(* ===== verification/Contract.v ===== *)
(** * Contract: the CRUD contract of the specification

    The specification describes what a complete implementation of the API
    would do: a store of gophers with unique, non-empty ids, kept in
    insertion order, and five operations on it that fail with a validation,
    not-found or conflict error, plus the health probe.  The program does not
    implement it (its handlers are stubs); this file states the contract as
    an abstract machine, so that [Conformance] can say precisely where the
    program agrees with it and where it does not, call by call and over
    sequences of calls ([answers]).

    Nothing here is translated from src/: the definitions follow sections 3
    to 8 of the specification.  Where the specification leaves a choice, the
    choice is named: the id of a gopher created without one comes from an
    [IdSupply]; an id that exists is a conflict (sections 7 and 8; section
    4.1 calls it a validation error); an update of an absent gopher is
    not-found before its name is looked at. *)

From Stdlib Require Import ZArith Ascii String List Lia.
From stdpp Require Import base tactics option list strings.
From S2P Require Import Prelude Json Handlers.
#[local] Open Scope Z_scope.

(** ** Errors and their statuses (section 7) *)

Inductive error : Type := ValidationError | NotFoundError | ConflictError.

#[export] Instance error_eq_dec : EqDecision error.
Proof. solve_decision. Defined.

Definition status_of (e : error) : Z :=
  match e with
  | ValidationError => 400
  | NotFoundError => 404
  | ConflictError => 409
  end.

(** ** The store (section 3) *)

Abbreviation store := (list Gopher).

Definition ids (s : store) : list string := ID <$> s.

(** Every stored gopher has a non-empty id, and no two share one. *)
Definition store_ok (s : store) : Prop := NoDup (ids s) /\ "" ∉ ids s.

#[export] Instance store_ok_dec s : Decision (store_ok s).
Proof. unfold store_ok. apply _. Defined.

Fixpoint find (i : string) (s : store) : option Gopher :=
  match s with
  | [] => None
  | g :: s' => if bool_decide (ID g = i) then Some g else find i s'
  end.

Fixpoint replace (i : string) (name : string) (s : store) : store :=
  match s with
  | [] => []
  | g :: s' =>
      if bool_decide (ID g = i) then mkGopher i name :: s' else g :: replace i name s'
  end.

Definition remove (i : string) (s : store) : store :=
  filter (fun g => ID g <> i) s.

(** The strategy that names a gopher created without an id: any that gives
    a new, non-empty id. *)
Class IdSupply := {
  fresh_id : store -> string;
  fresh_id_new s : fresh_id s ∉ ids s;
  fresh_id_nonempty s : fresh_id s <> ""
}.

(** ** The operations (section 4.1) *)

Section Operations.
Context `{IdSupply}.

(** A payload without an id carries the empty one, as a Go struct decoded
    from JSON does. *)
Definition Create (g : Gopher) (s : store) : error + Gopher * store :=
  if bool_decide (Name g = "") then inl ValidationError
  else if bool_decide (ID g = "") then
    let g' := mkGopher (fresh_id s) (Name g) in inr (g', s ++ [g'])
  else if bool_decide (ID g ∈ ids s) then inl ConflictError
  else inr (g, s ++ [g]).

Definition List (s : store) : list Gopher := s.

Definition GetByID (i : string) (s : store) : error + Gopher :=
  match find i s with
  | Some g => inr g
  | None => inl NotFoundError
  end.

Definition Update (i : string) (g : Gopher) (s : store) : error + Gopher * store :=
  match find i s with
  | None => inl NotFoundError
  | Some _ =>
      if bool_decide (Name g = "") then inl ValidationError
      else inr (mkGopher i (Name g), replace i (Name g) s)
  end.

Definition Delete (i : string) (s : store) : error + store :=
  match find i s with
  | None => inl NotFoundError
  | Some _ => inr (remove i s)
  end.

(** ** The HTTP surface (section 6) *)

Inductive call : Type :=
| CallCreate (g : Gopher)
| CallList
| CallGetByID (i : string)
| CallUpdate (i : string) (g : Gopher)
| CallDelete (i : string)
| CallHealthCheck.

(** What the contract answers: a status and, if there is one, the JSON
    value of the body.  The body of an error is left open. *)
Record answer := mkAnswer {
  a_status : Z;
  a_body : option json
}.

Definition failed (e : error) : answer := mkAnswer (status_of e) None.

Definition step (c : call) (s : store) : answer * store :=
  match c with
  | CallCreate g =>
      match Create g s with
      | inr (g', s') => (mkAnswer 201 (Some (marshal g')), s')
      | inl e => (failed e, s)
      end
  | CallList => (mkAnswer 200 (Some (marshal (List s))), s)
  | CallGetByID i =>
      match GetByID i s with
      | inr g => (mkAnswer 200 (Some (marshal g)), s)
      | inl e => (failed e, s)
      end
  | CallUpdate i g =>
      match Update i g s with
      | inr (g', s') => (mkAnswer 200 (Some (marshal g')), s')
      | inl e => (failed e, s)
      end
  | CallDelete i =>
      match Delete i s with
      | inr s' => (mkAnswer 204 None, s')
      | inl e => (failed e, s)
      end
  | CallHealthCheck =>
      (mkAnswer 200 (Some (JObject [("status", JString "ok")])), s)
  end.

(** A call succeeds when the contract answers it with a status below 400. *)
Definition succeeds (c : call) (s : store) : bool := (a_status (step c s).1 <? 400).

(** The states the contract reaches from the empty store. *)
Definition run (cs : list call) (s : store) : store :=
  foldl (fun s c => (step c s).2) s cs.

(** The answers to a sequence of calls, each made on the store the calls
    before it have left. *)
Fixpoint answers (cs : list call) (s : store) : list answer :=
  match cs with
  | [] => []
  | c :: cs' => (step c s).1 :: answers cs' (step c s).2
  end.

(** Every call of the sequence succeeds. *)
Fixpoint all_succeed (cs : list call) (s : store) : bool :=
  match cs with
  | [] => true
  | c :: cs' => succeeds c s && all_succeed cs' (step c s).2
  end.

End Operations.

(** ** The store stays well formed *)

Section Store.
Context `{IdSupply}.
Implicit Types (s : store) (g : Gopher) (i : string).

Lemma find_Some i s g : find i s = Some g -> g ∈ s /\ ID g = i.
Proof.
  induction s as [|g' s IH]; cbn; [done|]. case_bool_decide.
  - intros [= <-]. split; [left|done].
  - intros [Hin Hid]%IH. split; [by right|done].
Qed.

Lemma find_None i s : find i s = None <-> i ∉ ids s.
Proof.
  unfold ids. induction s as [|g s IH]; cbn.
  - split; [intros _; apply not_elem_of_nil|done].
  - rewrite not_elem_of_cons. case_bool_decide as Hid.
    + split; [done|]. by intros [Hne _].
    + rewrite IH. split; [intros Hn; split; [congruence|done]|by intros [_ Hn]].
Qed.

Lemma find_is_Some i s : is_Some (find i s) <-> i ∈ ids s.
Proof.
  destruct (find i s) eqn:E.
  - split; [intros _|by eexists]. apply find_Some in E as [Hin <-].
    unfold ids. by apply list_elem_of_fmap_2.
  - apply find_None in E. split; [by intros [? ?]|done].
Qed.

Lemma ids_app s1 s2 : ids (s1 ++ s2) = ids s1 ++ ids s2.
Proof. apply fmap_app. Qed.

Lemma store_ok_snoc s g :
  store_ok s -> ID g <> "" -> ID g ∉ ids s -> store_ok (s ++ [g]).
Proof.
  intros [Hnd Hne] Hid Hnew. unfold store_ok. rewrite ids_app. cbn. split.
  - apply NoDup_app. split_and!; [done| |apply NoDup_singleton].
    intros x Hx ->%list_elem_of_singleton. done.
  - rewrite elem_of_app, list_elem_of_singleton. intros [Hin|Heq]; [done|congruence].
Qed.

Lemma ids_replace i name s : ids (replace i name s) = ids s.
Proof.
  unfold ids. induction s as [|g s IH]; cbn; [done|].
  case_bool_decide; cbn; [by subst|by rewrite IH].
Qed.

Lemma ids_remove i s : ids (remove i s) = filter (fun x => x <> i) (ids s).
Proof.
  unfold ids, remove. induction s as [|g s IH]; [done|].
  rewrite fmap_cons. destruct (decide (ID g <> i)) as [Hne|Heq].
  - rewrite !filter_cons_True by done. by rewrite fmap_cons, IH.
  - by rewrite !filter_cons_False.
Qed.

Lemma store_ok_remove i s : store_ok s -> store_ok (remove i s).
Proof.
  intros [Hnd Hne]. unfold store_ok. rewrite ids_remove. split.
  - by apply NoDup_filter.
  - rewrite list_elem_of_filter. by intros [_ Hin].
Qed.

(** Every call leaves the store well formed. *)
Lemma step_ok c s : store_ok s -> store_ok (step c s).2.
Proof.
  intros Hok. destruct c as [g| |i|i g|i|]; cbn; try done.
  - unfold Create. repeat case_bool_decide; cbn; try done.
    + apply store_ok_snoc; [done|apply fresh_id_nonempty|apply fresh_id_new].
    + by apply store_ok_snoc.
  - unfold GetByID. by destruct (find i s).
  - unfold Update. destruct (find i s); [|done]. case_bool_decide; [done|]. cbn.
    destruct Hok as [Hnd Hne]. unfold store_ok. by rewrite ids_replace.
  - unfold Delete. destruct (find i s); [|done]. by apply store_ok_remove.
Qed.

Lemma contract_run_ok cs s : store_ok s -> store_ok (run cs s).
Proof.
  revert s. induction cs as [|c cs IH]; intros s Hok; [done|].
  cbn. by apply IH, step_ok.
Qed.

(** ** The testable properties of section 8, of the contract *)

Lemma find_snoc_new i s g : i ∉ ids s -> ID g = i -> find i (s ++ [g]) = Some g.
Proof.
  intros Hnew Hid. induction s as [|g' s IH]; cbn.
  - by rewrite bool_decide_eq_true_2.
  - apply not_elem_of_cons in Hnew as [Hne Hnew].
    rewrite bool_decide_eq_false_2 by done. by apply IH.
Qed.

(** Create followed by GetByID returns the created gopher. *)
Lemma Create_GetByID g s g' s' :
  Create g s = inr (g', s') -> GetByID (ID g') s' = inr g'.
Proof.
  unfold Create, GetByID. repeat case_bool_decide; try done; intros [= <- <-].
  - by rewrite find_snoc_new by (apply fresh_id_new || done).
  - by rewrite find_snoc_new.
Qed.

(** Delete followed by GetByID fails with NotFoundError. *)
Lemma Delete_GetByID i s s' :
  Delete i s = inr s' -> GetByID i s' = inl NotFoundError.
Proof.
  unfold Delete, GetByID. destruct (find i s); [|done]. intros [= <-].
  assert (find i (remove i s) = None) as ->; [|done].
  apply find_None. rewrite ids_remove, list_elem_of_filter. by intros [Hne _].
Qed.

(** The answers of a sequence are as many as its calls, and the store they
    leave is that of [run]. *)
Lemma length_answers cs s : length (answers cs s) = length cs.
Proof. revert s. induction cs as [|c cs IH]; intros s; cbn; [done|]. by rewrite IH. Qed.

Lemma answers_app cs1 cs2 s :
  answers (cs1 ++ cs2) s = answers cs1 s ++ answers cs2 (run cs1 s).
Proof.
  revert s. induction cs1 as [|c cs1 IH]; intros s; cbn; [done|]. by rewrite IH.
Qed.

(** The health probe does not depend on the store. *)
Lemma HealthCheck_any_store s1 s2 :
  (step CallHealthCheck s1).1 = (step CallHealthCheck s2).1.
Proof. reflexivity. Qed.

End Store.

(** ** An id supply

    One strategy among many, to run the contract on examples: the letter [g]
    followed by all the ids of the store, which is longer than each of
    them. *)

Fixpoint all_ids (s : store) : string :=
  match s with
  | [] => ""
  | g :: s' => ID g +:+ all_ids s'
  end.

Lemma length_all_ids s x : x ∈ ids s -> (String.length x <= String.length (all_ids s))%nat.
Proof.
  unfold ids. induction s as [|g s IH]; cbn; [by intros ?%elem_of_nil|].
  rewrite str_length_app. intros [->|Hx%IH]%elem_of_cons; lia.
Qed.

Lemma longer_id_new s : String "g" (all_ids s) ∉ ids s.
Proof. intros Hin%length_all_ids. cbn in Hin. lia. Qed.

Definition longer_ids : IdSupply := {|
  fresh_id s := String "g" (all_ids s);
  fresh_id_new := longer_id_new;
  fresh_id_nonempty s := ltac:(done)
|}.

......

### EXERCISE DIRECTIONS
All that is needed is the opening run of the data, given again exactly: please include every line from the first through the line with "From Stdlib Require", both ends kept.

### WRITTEN SOLUTION
(* ===== verification/Contract.v ===== *)
(** * Contract: the CRUD contract of the specification

    The specification describes what a complete implementation of the API
    would do: a store of gophers with unique, non-empty ids, kept in
    insertion order, and five operations on it that fail with a validation,
    not-found or conflict error, plus the health probe.  The program does not
    implement it (its handlers are stubs); this file states the contract as
    an abstract machine, so that [Conformance] can say precisely where the
    program agrees with it and where it does not, call by call and over
    sequences of calls ([answers]).

    Nothing here is translated from src/: the definitions follow sections 3
    to 8 of the specification.  Where the specification leaves a choice, the
    choice is named: the id of a gopher created without one comes from an
    [IdSupply]; an id that exists is a conflict (sections 7 and 8; section
    4.1 calls it a validation error); an update of an absent gopher is
    not-found before its name is looked at. *)

From Stdlib Require Import ZArith Ascii String List Lia.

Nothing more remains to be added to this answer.